Ese legado incluye heterogéneas aptitudes: la espiritualidad católica con todos sus límites y dones, el idioma unificador, el alivio civilizador de la racional cultura francesa, una itálica inclinación por el buen gusto creativo. Somos un baluarte en la ancestral lucha de la mediterraneidad contra la arrogancia de «los bárbaros del Norte», como se dice en Sevilla.
El caso argentino
Siempre somos un caso. Siempre hay en nosotros una particularidad destacable. Sin bien participamos totalmente de las condicionantes de la iberoamericanidad, la Argentina tiene algunos matices, que el agudo sociólogo brasileño Helio Jaguaribe destacó. Calificó a la Argentina como el «país indudablemente condenado al éxito», de modo que los buenos datos de nuestro arranque económico no le parecían más que lo lógico. Para Jaguaribe la Argentina tiene un gran vitalismo, una voluntad de ser proveniente de un mestizaje inmigracional felizmente integrado. Hay una armonización entre el mundo europeo y nuestras características folklóricas. Y esto pudo ser porque no hay en la Argentina una cultura campesina como centro de reacción. En nuestro país el hombre del campo vive expectativas «modernas», se siente integrado. Probablemente; vive en un pueblo y va a trabajar; al campo. No hay sectores de retardo como el nordeste de Brasil o el campesinado andino. Jaguaribe afirmó que en esto la Argentina se salva de problemas que todavía padecen Italia y España, con grandes zonas de atraso debido a la reactiva cultura campesina.

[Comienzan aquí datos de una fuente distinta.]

(* ===== verification/Netflow5.v ===== *)
(** NetFlow version 5 (src/pkg/util/netflow/netflow5): the fixed header, the fixed
    record and the packet, each read field by field in wire order.   *)
From S2P Require Import Prelude Read NetflowFixed.
Local Open Scope Z_scope.

Definition Version : Z := 5.

Record PacketHeader := mkPacketHeader {
  h_Version : Z;
  h_Count : Z;
  h_SysUptime : Z;
  h_Unix : Time;
  h_FlowSequence : Z;
  h_EngineType : Z;
  h_EngineID : Z;
  h_SamplingInterval : Z }.

Record FlowRecord := mkFlowRecord {
  SrcAddr : list byte;
  DstAddr : list byte;
  NextHop : list byte;
  Input : Z;
  Output : Z;
  Packets : Z;
  Bytes : Z;
  First : Z;
  Last : Z;
  SrcPort : Z;
  DstPort : Z;
  Pad1 : Z;
  TCPFlags : Z;
  Protocol : Z;
  ToS : Z;
  SrcAS : Z;
  DstAS : Z;
  SrcMask : Z;
  DstMask : Z;
  Pad2 : Z }.

Record Packet := mkPacket { Header : PacketHeader; Records : list FlowRecord }.

(** ** Unmarshal *)

Definition PacketHeader_Unmarshal : rd PacketHeader :=
  version ← Uint16;
  count ← Uint16;
  if (count <? 1) || (32 <? count)
  then rd_err (Errorf "protocol error: %d flows out of bounds" [FInt count])
  else
  u ← Uint32;
  let sysUptime := Duration_mul u Millisecond in
  t ← Uint64;
  let unix := time_Unix (wraps 64 (Z.shiftr t 32)) (wraps 64 (Z.land t 0xffffffff)) in
  flowSequence ← Uint32;
  engineType ← Uint8;
  engineID ← Uint8;
  samplingInterval ← Uint16;
  mret {| h_Version := version; h_Count := count; h_SysUptime := sysUptime; h_Unix := unix;
            h_FlowSequence := flowSequence;
            h_EngineType := engineType;
            h_EngineID := engineID;
            h_SamplingInterval := samplingInterval |}.

Definition FlowRecord_Unmarshal : rd FlowRecord :=
  srcAddr ← buffer_Read (make_bytes 4);
  dstAddr ← buffer_Read (make_bytes 4);
  nextHop ← buffer_Read (make_bytes 4);
  input ← Uint16;
  output ← Uint16;
  packets ← Uint32;
  bytes ← Uint32;
  first ← Uint32;
  last ← Uint32;
  srcPort ← Uint16;
  dstPort ← Uint16;
  pad1 ← Uint8;
  tCPFlags ← Uint8;
  protocol ← Uint8;
  toS ← Uint8;
  srcAS ← Uint16;
  dstAS ← Uint16;
  srcMask ← Uint8;
  dstMask ← Uint8;
  pad2 ← Uint16;
  mret {| SrcAddr := srcAddr;
          DstAddr := dstAddr;
          NextHop := nextHop;
          Input := input;
          Output := output;
          Packets := packets;
          Bytes := bytes;
          First := first;
          Last := last;
          SrcPort := srcPort;
          DstPort := dstPort;
          Pad1 := pad1;
          TCPFlags := tCPFlags;
          Protocol := protocol;
          ToS := toS;
          SrcAS := srcAS;
          DstAS := dstAS;
          SrcMask := srcMask;
          DstMask := dstMask;
          Pad2 := pad2 |}.

Definition Packet_Unmarshal : rd Packet :=
  h ← PacketHeader_Unmarshal;
  records ← replicateM (Z.to_nat (h_Count h)) FlowRecord_Unmarshal;
  mret {| Header := h; Records := records |}.

(** decoder.go *)
Definition Read : rd Packet := Packet_Unmarshal.

(** ** The wire layout

    The fields at the byte offsets the comments of packet.go give. *)

Definition header_at (b : list byte) : PacketHeader :=
  {| h_Version := word_at 0 2 b;
     h_Count := word_at 2 2 b;
     h_SysUptime := word_at 4 4 b * Millisecond;
     h_Unix := time_Unix (word_at 8 4 b) (word_at 12 4 b);
     h_FlowSequence := word_at 16 4 b;
     h_EngineType := word_at 20 1 b;
     h_EngineID := word_at 21 1 b;
     h_SamplingInterval := word_at 22 2 b |}.

Definition record_at (b : list byte) : FlowRecord :=
  {| SrcAddr := bytes_at 0 4 b;
     DstAddr := bytes_at 4 4 b;
     NextHop := bytes_at 8 4 b;
     Input := word_at 12 2 b;
     Output := word_at 14 2 b;
     Packets := word_at 16 4 b;
     Bytes := word_at 20 4 b;
     First := word_at 24 4 b;
     Last := word_at 28 4 b;
     SrcPort := word_at 32 2 b;
     DstPort := word_at 34 2 b;
     Pad1 := word_at 36 1 b;
     TCPFlags := word_at 37 1 b;
     Protocol := word_at 38 1 b;
     ToS := word_at 39 1 b;
     SrcAS := word_at 40 2 b;
     DstAS := word_at 42 2 b;
     SrcMask := word_at 44 1 b;
     DstMask := word_at 45 1 b;
     Pad2 := word_at 46 2 b |}.

Lemma FlowRecord_layout_v5 b : (48 ≤ length b)%nat →
  FlowRecord_Unmarshal b = Ok (record_at b, drop 48 b).
Proof. intros Hb. unfold FlowRecord_Unmarshal. rewrite <-(drop_0 b) at 1. read_layout. done. Qed.

Lemma PacketHeader_layout_v5 b : (24 ≤ length b)%nat → 1 ≤ h_Count (header_at b) ≤ 32 →
  PacketHeader_Unmarshal b = Ok (header_at b, drop 24 b).
Proof.
  intros Hb Hc. simpl in Hc. unfold PacketHeader_Unmarshal. rewrite <-(drop_0 b) at 1. read_layout.
  rewrite count_in_bounds by done. read_layout. unfold mret, rd_ret, header_at.
  rewrite (unix_split 8) by lia. rewrite (uptime_small 4) by lia. done.
Qed.

Lemma eats_FlowRecord_v5 : eats 48 FlowRecord_Unmarshal.
Proof. unfold FlowRecord_Unmarshal. solve_eats 48%nat. Qed.
Lemma safe_FlowRecord_v5 : safe FlowRecord_Unmarshal.
Proof. unfold FlowRecord_Unmarshal. solve_safe. Qed.
Lemma safe_PacketHeader_v5 : safe PacketHeader_Unmarshal.
Proof. unfold PacketHeader_Unmarshal. solve_safe. Qed.
Lemma safe_Packet_v5 : safe Packet_Unmarshal.
Proof.
  apply safe_bind; [apply safe_PacketHeader_v5|]. intros h.
  apply safe_bind; [apply safe_replicateM, safe_FlowRecord_v5|]. intros. apply safe_ret.
Qed.

Lemma PacketHeader_inv_v5 b h r :
  PacketHeader_Unmarshal b = Ok (h, r) →
  h = header_at b ∧ 1 ≤ h_Count h ≤ 32 ∧ (length r + 24 ≤ length b)%nat.
Proof.
  intros E. assert (24 ≤ length b)%nat as Hb.
  { revert E. unfold PacketHeader_Unmarshal. intros E.
    enough (length r + 24 ≤ length b)%nat by lia. revert b h r E.
    change (eats 24 PacketHeader_Unmarshal). unfold PacketHeader_Unmarshal. solve_eats 24%nat. }
  destruct (decide (1 ≤ h_Count (header_at b) ≤ 32)) as [Hc|Hc].
  - rewrite PacketHeader_layout_v5 in E by done. injection E as <- <-.
    rewrite length_drop. split; [done|]. split; [done|lia].
  - revert E. unfold PacketHeader_Unmarshal. rewrite <-(drop_0 b) at 1. read_layout.
    rewrite count_out_of_bounds by done. done.
Qed.

Definition packet_at (b : list byte) : Packet :=
  {| Header := header_at b;
     Records := (λ i, record_at (drop (24 + i * 48) b)) <$> seq 0 (Z.to_nat (word_at 2 2 b)) |}.

Lemma Packet_layout_v5 b n : word_at 2 2 b = Z.of_nat n → (1 ≤ n ≤ 32)%nat →
  (24 + n * 48 ≤ length b)%nat → Packet_Unmarshal b = Ok (packet_at b, drop (24 + n * 48) b).
Proof.
  intros Hn Hr Hl.
  pose proof (unmarshal_fixed_layout _ _ h_Count 24 48 _ _ FlowRecord_layout_v5 PacketHeader_layout_v5 b n Hn Hr Hl) as E.
  unfold unmarshal_fixed in E. apply rd_bind_inv in E as (h & r1 & E1 & E).
  apply rd_bind_inv in E as (rs & r2 & E2 & E). injection E as -> -> ->.
  unfold Packet_Unmarshal. rewrite (rd_bind_Ok _ _ _ _ _ E1), (rd_bind_Ok _ _ _ _ _ E2).
  unfold packet_at. by rewrite Hn, Nat2Z.id.
Qed.

Lemma Packet_complete_v5 b p r : Packet_Unmarshal b = Ok (p, r) →
  1 ≤ word_at 2 2 b ≤ 32 ∧ (24 + Z.to_nat (word_at 2 2 b) * 48 ≤ length b)%nat.
Proof.
  intros E. unfold Packet_Unmarshal in E. apply rd_bind_inv in E as (h & r1 & E1 & E).
  apply rd_bind_inv in E as (rs & r2 & E2 & _). apply PacketHeader_inv_v5 in E1 as (-> & Hc & Hl).
  apply (eats_replicateM _ _ _ eats_FlowRecord_v5) in E2. split; [done|]. simpl h_Count in E2. lia.
Qed.

(** C13: The decoder is exactly the wire layout: it succeeds if and only if the header
    is whole, its count is between 1 and 32 and every counted record is whole; the
    result then holds the fields at their documented offsets and the bytes after
    the last record are left unread. *)
Lemma Packet_Unmarshal_exact b p r :
  Packet_Unmarshal b = Ok (p, r) ↔
    1 ≤ word_at 2 2 b ≤ 32 ∧ (24 + Z.to_nat (word_at 2 2 b) * 48 ≤ length b)%nat ∧
    p = packet_at b ∧ r = drop (24 + Z.to_nat (word_at 2 2 b) * 48) b.
Proof.
  split.
  - intros E. pose proof (Packet_complete_v5 _ _ _ E) as [Hc Hl].
    rewrite (Packet_layout_v5 b (Z.to_nat (word_at 2 2 b))) in E by lia.
    injection E as <- <-. done.
  - intros (Hc & Hl & -> & ->). apply Packet_layout_v5; lia.
Qed.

La rapidez, la inteligencia popular, nuestra a veces peligrosa viveza, tal vez provengan de esta particularidad analizada por Jaguaribe. Lo criollo, el culto del gaucho, el mito gaucho, son en la Argentina no una realidad de atraso, sino una dimensión aristocratizante. Un impulso, como lo es, todo mito. Y un impulso de valores nobles es mucho más enriquecedor, por cierto, que el egoísmo pequeño burgués, retardatario, de los «campesinados» con su terror por lo nuevo.
En suma, la Argentina sería una particularidad cultural feliz, tiene un pie en la barbarie (nórdica, modernista) y el otro en la civilización (el subdesarrollo contemplativo). No debería romper ese delicioso equilibrio.